• EXERCISE: Reproduce all of the records exactly.

• INPUT MATERIAL:
Definition platformBypassPatterns : list (string * list string) :=
  [("mysql",
    ["(?i)allow\s+load\s+local\s+infile"; "(?i)allow\s+multi\s+queries"; "(?i)query\s+interceptors";
     "(?i)auto\s+deserialize"]);
   ("mariadb",
    ["(?i)allow\s+load\s+local\s+infile"; "(?i)allow\s+multi\s+queries"; "(?i)query\s+interceptors";
     "(?i)auto\s+deserialize"]);
   ("postgresql", ["(?i)socket\s+factory"; "(?i)logger\s+file"; "(?i)logger\s+level"])].

(** [initPatterns]; a pattern that does not compile would end the program. *)
Definition initPatterns : option (list (string * list rx_item) * list (string * list (string * list rx_item))) :=
  let compile p := (fun r => (p, r)) <$> Compile p in
  universal ← mapM compile universalBypassPatterns;
  platforms ← mapM (fun '(name, ps) => pair name <$> mapM compile ps) platformBypassPatterns;
  Some (universal, platforms).

Definition compiledUniversalBypassPatterns : list (string * list rx_item) :=
  from_option fst [] initPatterns.

Definition compiledPlatformBypassPatterns (platform : string) : list (string * list rx_item) :=
  default [] (snd <$> List.find (fun x => String.eqb (fst x) platform) (from_option snd [] initPatterns)).
Inductive state :=
| BeginValue
| BeginValueOrEmpty
| BeginString
| BeginStringOrEmpty
| InString (key : bool) (raw : string)
| InStringEsc (key : bool) (raw : string)
| InStringEscU (more : nat) (key : bool) (raw : string)
| InNumber (st : num_state) (raw : string)
| InLiteral (more : string) (v : json)
| EndKey
| EndValue.

Definition maxNestingDepth : Z := 10000.

Inductive next := Next (stack : list frame) (st : state) | Done (v : json) | Fail.

(** A value is complete: it goes to the array or the object that is open. *)
Definition complete (v : json) (stack : list frame) : next :=
  match stack with
  | [] => Done v
  | FArr l :: stack => Next (FArr (l ++ [v]) :: stack) EndValue
  | FObj ms key :: stack => Next (FObj (set_member key v ms) key :: stack) EndValue
  end.

Definition push (f : frame) (stack : list frame) (st : state) : next :=
  if maxNestingDepth <=? Z.of_nat (length stack) then Fail else Next (f :: stack) st.

Definition json_space (c : ascii) : bool :=
  let n := N_of_ascii c in ((n =? 32) || (n =? 9) || (n =? 10) || (n =? 13))%N.

Definition step_value (c : ascii) (stack : list frame) (st : state) : next :=
  if json_space c then Next stack st
  else if Ascii.eqb c "{" then push (FObj [] "") stack BeginStringOrEmpty
  else if Ascii.eqb c "[" then push (FArr []) stack BeginValueOrEmpty
  else if Ascii.eqb c dquote then Next stack (InString false "")
  else if Ascii.eqb c "t" then Next stack (InLiteral "rue" (JBool true))
  else if Ascii.eqb c "f" then Next stack (InLiteral "alse" (JBool false))
  else if Ascii.eqb c "n" then Next stack (InLiteral "ull" JNull)
  else match num_start c with
       | Some n => Next stack (InNumber n (String c ""))
       | None => Fail
       end.

Definition step_end_value (c : ascii) (stack : list frame) : next :=
  if json_space c then Next stack EndValue
  else
    match stack with
    | FArr l :: rest =>
        if Ascii.eqb c "," then Next stack BeginValue
        else if Ascii.eqb c "]" then complete (JArray l) rest
        else Fail
    | FObj ms _ :: rest =>
        if Ascii.eqb c "," then Next stack BeginString
        else if Ascii.eqb c "}" then complete (JObject ms) rest
        else Fail
    | [] => Fail
    end.

(** The end of a string: a value or the key of a member. *)
Definition end_string (key : bool) (s : string) (stack : list frame) : next :=
  if key then
    match stack with
    | FObj ms _ :: rest => Next (FObj ms s :: rest) EndKey
    | _ => Fail
    end
  else complete (JString s) stack.

Definition raw_append (raw : string) (c : ascii) : string := raw +:+ String c "".

Definition scan_step (c : ascii) (stack : list frame) (st : state) : next :=
  match st with
  | BeginValue => step_value c stack st
  | BeginValueOrEmpty =>
      if Ascii.eqb c "]" then
        match stack with FArr l :: rest => complete (JArray l) rest | _ => Fail end
      else step_value c stack st
  | BeginStringOrEmpty =>
      if json_space c then Next stack st
      else if Ascii.eqb c "}" then
        match stack with FObj ms _ :: rest => complete (JObject ms) rest | _ => Fail end
      else if Ascii.eqb c dquote then Next stack (InString true "") else Fail
  | BeginString =>
      if json_space c then Next stack st
      else if Ascii.eqb c dquote then Next stack (InString true "") else Fail
  | InString key raw =>
      if Ascii.eqb c dquote then end_string key (unquote raw) stack
      else if Ascii.eqb c "\" then Next stack (InStringEsc key (raw_append raw c))
      else if (N_of_ascii c <? 32)%N then Fail
      else Next stack (InString key (raw_append raw c))
  | InStringEsc key raw =>
      if (Ascii.eqb c dquote || Contains "bfnrt\/" (String c "")) then Next stack (InString key (raw_append raw c))
      else if Ascii.eqb c "u" then Next stack (InStringEscU 4 key (raw_append raw c))
      else Fail
  | InStringEscU more key raw =>
      match hex_digit c with
      | Some _ =>
          Next stack (match more with
                      | S (S more) => InStringEscU (S more) key (raw_append raw c)
                      | _ => InString key (raw_append raw c)
                      end)
      | None => Fail
      end
  | InNumber n raw =>
      match num_next n c with
      | Some n => Next stack (InNumber n (raw_append raw c))
      | None =>
          if num_final n then
            match complete (JNumber raw) stack with
            | Next stack _ => step_end_value c stack
            | o => o
            end
          else Fail
      end
  | InLiteral more v =>
      match more with
      | String d more =>
          if Ascii.eqb c d then
            match more with EmptyString => complete v stack | _ => Next stack (InLiteral more v) end
          else Fail
      | EmptyString => Fail
      end
  | EndKey =>
      if json_space c then Next stack EndKey
      else if Ascii.eqb c ":" then Next stack BeginValue else Fail
  | EndValue => step_end_value c stack
  end.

• YOUR RESPONSE:
Definition platformBypassPatterns : list (string * list string) :=
  [("mysql",
    ["(?i)allow\s+load\s+local\s+infile"; "(?i)allow\s+multi\s+queries"; "(?i)query\s+interceptors";
     "(?i)auto\s+deserialize"]);
   ("mariadb",
    ["(?i)allow\s+load\s+local\s+infile"; "(?i)allow\s+multi\s+queries"; "(?i)query\s+interceptors";
     "(?i)auto\s+deserialize"]);
   ("postgresql", ["(?i)socket\s+factory"; "(?i)logger\s+file"; "(?i)logger\s+level"])].

(** [initPatterns]; a pattern that does not compile would end the program. *)
Definition initPatterns : option (list (string * list rx_item) * list (string * list (string * list rx_item))) :=
  let compile p := (fun r => (p, r)) <$> Compile p in
  universal ← mapM compile universalBypassPatterns;
  platforms ← mapM (fun '(name, ps) => pair name <$> mapM compile ps) platformBypassPatterns;
  Some (universal, platforms).

Definition compiledUniversalBypassPatterns : list (string * list rx_item) :=
  from_option fst [] initPatterns.

Definition compiledPlatformBypassPatterns (platform : string) : list (string * list rx_item) :=
  default [] (snd <$> List.find (fun x => String.eqb (fst x) platform) (from_option snd [] initPatterns)).
Inductive state :=
| BeginValue
| BeginValueOrEmpty
| BeginString
| BeginStringOrEmpty
| InString (key : bool) (raw : string)
| InStringEsc (key : bool) (raw : string)
| InStringEscU (more : nat) (key : bool) (raw : string)
| InNumber (st : num_state) (raw : string)
| InLiteral (more : string) (v : json)
| EndKey
| EndValue.

Definition maxNestingDepth : Z := 10000.

Inductive next := Next (stack : list frame) (st : state) | Done (v : json) | Fail.

(** A value is complete: it goes to the array or the object that is open. *)
Definition complete (v : json) (stack : list frame) : next :=
  match stack with
  | [] => Done v
  | FArr l :: stack => Next (FArr (l ++ [v]) :: stack) EndValue
  | FObj ms key :: stack => Next (FObj (set_member key v ms) key :: stack) EndValue
  end.

Definition push (f : frame) (stack : list frame) (st : state) : next :=
  if maxNestingDepth <=? Z.of_nat (length stack) then Fail else Next (f :: stack) st.

Definition json_space (c : ascii) : bool :=
  let n := N_of_ascii c in ((n =? 32) || (n =? 9) || (n =? 10) || (n =? 13))%N.

Definition step_value (c : ascii) (stack : list frame) (st : state) : next :=
  if json_space c then Next stack st
  else if Ascii.eqb c "{" then push (FObj [] "") stack BeginStringOrEmpty
  else if Ascii.eqb c "[" then push (FArr []) stack BeginValueOrEmpty
  else if Ascii.eqb c dquote then Next stack (InString false "")
  else if Ascii.eqb c "t" then Next stack (InLiteral "rue" (JBool true))
  else if Ascii.eqb c "f" then Next stack (InLiteral "alse" (JBool false))
  else if Ascii.eqb c "n" then Next stack (InLiteral "ull" JNull)
  else match num_start c with
       | Some n => Next stack (InNumber n (String c ""))
       | None => Fail
       end.

Definition step_end_value (c : ascii) (stack : list frame) : next :=
  if json_space c then Next stack EndValue
  else
    match stack with
    | FArr l :: rest =>
        if Ascii.eqb c "," then Next stack BeginValue
        else if Ascii.eqb c "]" then complete (JArray l) rest
        else Fail
    | FObj ms _ :: rest =>
        if Ascii.eqb c "," then Next stack BeginString
        else if Ascii.eqb c "}" then complete (JObject ms) rest
        else Fail
    | [] => Fail
    end.

(** The end of a string: a value or the key of a member. *)
Definition end_string (key : bool) (s : string) (stack : list frame) : next :=
  if key then
    match stack with
    | FObj ms _ :: rest => Next (FObj ms s :: rest) EndKey
    | _ => Fail
    end
  else complete (JString s) stack.

Definition raw_append (raw : string) (c : ascii) : string := raw +:+ String c "".

Definition scan_step (c : ascii) (stack : list frame) (st : state) : next :=
  match st with
  | BeginValue => step_value c stack st
  | BeginValueOrEmpty =>
      if Ascii.eqb c "]" then
        match stack with FArr l :: rest => complete (JArray l) rest | _ => Fail end
      else step_value c stack st
  | BeginStringOrEmpty =>
      if json_space c then Next stack st
      else if Ascii.eqb c "}" then
        match stack with FObj ms _ :: rest => complete (JObject ms) rest | _ => Fail end
      else if Ascii.eqb c dquote then Next stack (InString true "") else Fail
  | BeginString =>
      if json_space c then Next stack st
      else if Ascii.eqb c dquote then Next stack (InString true "") else Fail
  | InString key raw =>
      if Ascii.eqb c dquote then end_string key (unquote raw) stack
      else if Ascii.eqb c "\" then Next stack (InStringEsc key (raw_append raw c))
      else if (N_of_ascii c <? 32)%N then Fail
      else Next stack (InString key (raw_append raw c))
  | InStringEsc key raw =>
      if (Ascii.eqb c dquote || Contains "bfnrt\/" (String c "")) then Next stack (InString key (raw_append raw c))
      else if Ascii.eqb c "u" then Next stack (InStringEscU 4 key (raw_append raw c))
      else Fail
  | InStringEscU more key raw =>
      match hex_digit c with
      | Some _ =>
          Next stack (match more with
                      | S (S more) => InStringEscU (S more) key (raw_append raw c)
                      | _ => InString key (raw_append raw c)
                      end)
      | None => Fail
      end
  | InNumber n raw =>
      match num_next n c with
      | Some n => Next stack (InNumber n (raw_append raw c))
      | None =>
          if num_final n then
            match complete (JNumber raw) stack with
            | Next stack _ => step_end_value c stack
            | o => o
            end
          else Fail
      end
  | InLiteral more v =>
      match more with
      | String d more =>
          if Ascii.eqb c d then
            match more with EmptyString => complete v stack | _ => Next stack (InLiteral more v) end
          else Fail
      | EmptyString => Fail
      end
  | EndKey =>
      if json_space c then Next stack EndKey
      else if Ascii.eqb c ":" then Next stack BeginValue else Fail
  | EndValue => step_end_value c stack
  end.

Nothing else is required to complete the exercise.